Analysts say the gains were as a result of a rise in prices of oil and gas, including net income from shareholders on a current cost of supplies, CCS basis, used as a proxy for net profit, and excluding identified items, came in at $5.322 billion from a year ago, data obtained from CNBC showed.
This compared to a company-provided analyst consensus of $5.277 billion, compared to same quarter last year’s net income of $3.754 billion.
Brent opened for trading at $74.23 per barrel on Thursday after closing at $74.06 on Wednesday.
The key first-quarter metrics included net income attributable to shareholders (on a current cost of supplies basis and excluding identified items) came in at $5.3 billion, versus $3.8 billion in the previous quarter.
Capital investment of $5.183 million in the first three months of 2018 vs. $4.720 as reported a year ago.
The Anglo-Dutch oil company maintained its quarterly dividend at $0.47.

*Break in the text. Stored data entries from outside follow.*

(** * Flask-SQLAlchemy-Starter: the CRUD mixins of [app/database.py]

    A shallow embedding of the model classes [ModelCRUD], [BaseModel],
    [TableModel] and [AssociationModel], and of the part of the SQLAlchemy
    session they call, followed by the properties of the specification and
    by further properties of the code.

    Python objects are immutable values here and the session is threaded
    through every call by a state-and-exception monad.  The embedding keeps
    the session of one entity type: the rows of its table as the session
    sees them, the rows last committed, and the wall clock that
    [datetime.utcnow] reads.

    What is taken from SQLAlchemy and Python, and how far:
    - every column is declared under an attribute of its own name, as the
      helpers [new_fk] and [new_timestamp_column] and [TableModel] do, and
      the primary key is the integer column [id]; the columns a class
      inherits from [TableModel] come after those of its own body;
    - a new object is inserted when it is added, a deleted one is removed
      when it is deleted, and the attribute changes of a persistent object
      are flushed by the commit made on it; a flush emits an UPDATE only
      for columns whose value changed, and [onupdate] values only with it;
    - the storage checks the primary key and NOT NULL; a column without a
      given key gets one more than the largest key in use, as SQLite's
      INTEGER PRIMARY KEY does; integers have no width, so what is said of
      a lookup by id is said for a key that fits 64 bits and for a string
      of at most 4300 digits, beyond which the driver and [int] raise;
    - the keywords of a constructor call name columns: what the constructor
      does with the name of another attribute of the class is left out, and
      so are the types of the columns: a value is one its column takes;
    - a class property ([classmethod] over [property]) is read as an
      attribute of the class, as Python 3.9 to 3.12 do. *)

From Stdlib Require Import ZArith String Ascii List Bool Lia SpecFloat.
From stdpp Require Import gmap strings list fin_maps.

Set Default Proof Using "Type".

(** ** Python values *)

(** Values held by a column or passed as a keyword argument.  Column types
    whose values compare equal across types ([Bool], [Float], [Double]) are
    left out, so that Python's [==] on these values is structural equality. *)
Inductive value :=
| VNone
| VInt (z : Z)
| VStr (s : string)
| VTime (t : Z).

#[global] Instance value_eq_dec : EqDecision value.
Proof. solve_decision. Defined.

(** Objects a caller may pass as [id] to [get_by_id].  A [str] is a string
    of code points below 256, a [float] is an IEEE value. *)
Inductive pyobj :=
| PNone
| PBool (b : bool)
| PInt (z : Z)
| PFloat (f : spec_float)
| PStr (s : string)
| PObject.

(** Exceptions: the built-in ones the code can raise, SQLAlchemy's, and an
    exception class known by its name only. *)
Inductive exn :=
| TypeError
| ValueError
| OverflowError
| AttributeError
| KeyError (key : string)
| InvalidRequestError
| IntegrityError
| StaleDataError
| Named (class_name : string).

#[global] Instance exn_eq_dec : EqDecision exn.
Proof. solve_decision. Defined.

(** ** The session and its monad *)

Record session_state := SessionState {
  rows : list (gmap string value);     (* the table as the session sees it *)
  durable : list (gmap string value);  (* the table as last committed *)
  clock : nat -> Z;                    (* successive readings of utcnow *)
  reads : nat                          (* readings taken so far *)
}.

Inductive outcome (A : Type) :=
| Return (a : A) (s : session_state)
| Raise (e : exn) (s : session_state).
Arguments Return {A} a s.
Arguments Raise {A} e s.

Definition M (A : Type) : Type := session_state -> outcome A.

Definition ret {A} (a : A) : M A := fun s => Return a s.
Definition raise {A} (e : exn) : M A := fun s => Raise e s.
Definition bind {A B} (m : M A) (k : A -> M B) : M B :=
  fun s => match m s with
           | Return a s' => k a s'
           | Raise e s' => Raise e s'
           end.

Notation "'let*' x ':=' m 'in' k" := (bind m (fun x => k))
  (at level 10, x name, m at level 100, k at level 200).

(** [mapM f l] runs [f] over [l] from left to right, as a comprehension does. *)
Fixpoint mapM {A B} (f : A -> M B) (l : list A) : M (list B) :=
  match l with
  | [] => ret []
  | x :: l' => let* y := f x in let* ys := mapM f l' in ret (y :: ys)
  end.

(** ** Column metadata *)

(** The callables the code passes as [default=] and [onupdate=]. *)
Inductive generator := utcnow.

“Shell’s strong earnings this quarter were underpinned by higher oil and gas prices, the continued growth and very good performance of our Integrated Gas business, and improved profitability in our upstream business,” CEO Ben van Beurden said in a statement.
Shell is seen making steady progress with its divestment program, while the Anglo-Dutch firm’s free-cash-flow outlook is consistent with its target to buy back at least $25 billion of shares from 2018 to 2020, van Beurden said.
Before now, Shell has had to cut down on its spending after a buy into a gas business a couple of years ago.
‘The problem is cash generation’
“I think the problem with the numbers this morning is that the cash flow generation was disappointing. The earnings were very strong but it didn’t get pulled through into cash generation,” Jason Gammel, equity analyst at Jefferies, told CNBC’s “Street Signs” on Thursday.
Shell’s shares were trading almost 3 percent lower during mid-morning trade on Thursday.
Cutbacks in production by the Organisation of the Petroleum Exporting Countries, OPEC and Russia had helped reduce the glut in the international oil market, leading to a rise in prices.
The cuts of 1.8 million barrels per day output which started since January last year, will wind up this year, however, participants are hoping the pact would be extended beyond this year after recording a 149 percent success in March.